If you thought metal was metal and that was that, think again. Though New York trio, Homerik, may be practitioners of metal of the most furious kind (more thrash than death) their sound is that much deeper due to their inclusion of sweeping symphonic gales of atmosphere, not to mention the homework (Homerikwork?) they’ve done on their lyrics.

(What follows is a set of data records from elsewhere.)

Fixpoint compile (input : list ascii) (ignoreCase : bool) (r : regex)
    (x : state) (c : cont) {struct r} : option state :=
  match r with
  | AssertBegin => if (endIndex x =? 0)%nat then c x else None
  | AssertEnd => if (endIndex x =? length input)%nat then c x else None
  | Chr ch => char_matcher input (same_char ignoreCase ch) x c
  | Class ranges => char_matcher input (class_match ignoreCase ranges) x c
  | Opt r1 =>
      match compile input ignoreCase r1 x c with
      | Some y => Some y
      | None => c x
      end
  | Rep n r1 =>
      (fix rep (n : nat) (x : state) (c : cont) {struct n} : option state :=
         match n with
         | O => c x
         | S n' => compile input ignoreCase r1 x (fun y => rep n' y c)
         end) n x c
  | Seq r1 r2 =>
      compile input ignoreCase r1 x (fun y => compile input ignoreCase r2 y c)
  | Group r1 =>
      compile input ignoreCase r1 x (fun y =>
        c (State (endIndex y)
             (captures y ++
              [take (endIndex y - endIndex x) (drop (endIndex x) input)])))
  end.

(** The match attempted at one start index. *)
Definition match_at (r : regex) (ignoreCase : bool) (input : list ascii)
    (i : nat) : option state :=
  compile input ignoreCase r (State i []) Some.

(** [exec] of a pattern without the [g] and [y] flags: the first start
    index, from 0 to the length, at which the pattern matches; the result
    holds the captures. *)
Fixpoint scan (r : regex) (ignoreCase : bool) (input : list ascii)
    (i : nat) (fuel : nat) : option (list (list ascii)) :=
  match match_at r ignoreCase input i with
  | Some y => Some (captures y)
  | None =>
      match fuel with
      | O => None
      | S fuel' => scan r ignoreCase input (S i) fuel'
      end
  end.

Rather like Nile, they have a very historical/mythological slant to their lyrics, in particular relating to Egyptology, which informs their sound in terms of the addition of ethic instrumentation and sonic textures. To make another comparison, the melodic approach, coupled with the deliciously frenzied riffing is reminiscent of Ghost or a bleaker, more concentrated King Diamond. The real skill is the journey the album invites you to take, through tribal rhythms and concerning-sounding incantations, to tracks like The Ire of Green which has a Celtic feel. Though dragged along screaming through what is essentially a barbaric travelogue, it’s a thoroughly satisfying experience, the story telling of modern fables marrying perfectly with their use of ancient texts, in particularly the Cannibal Hymn, an alarming scripture relating to the Pharaoh, Unis.
A step ahead of many metal bands in terms of their scope and the time they’ve taken to carefully curate suites of music which transport the listener through time and space, Homerik are worthy practitioners of a new kind of intelligent, affecting trash. We eagerly await their epic video, due for release around Halloween.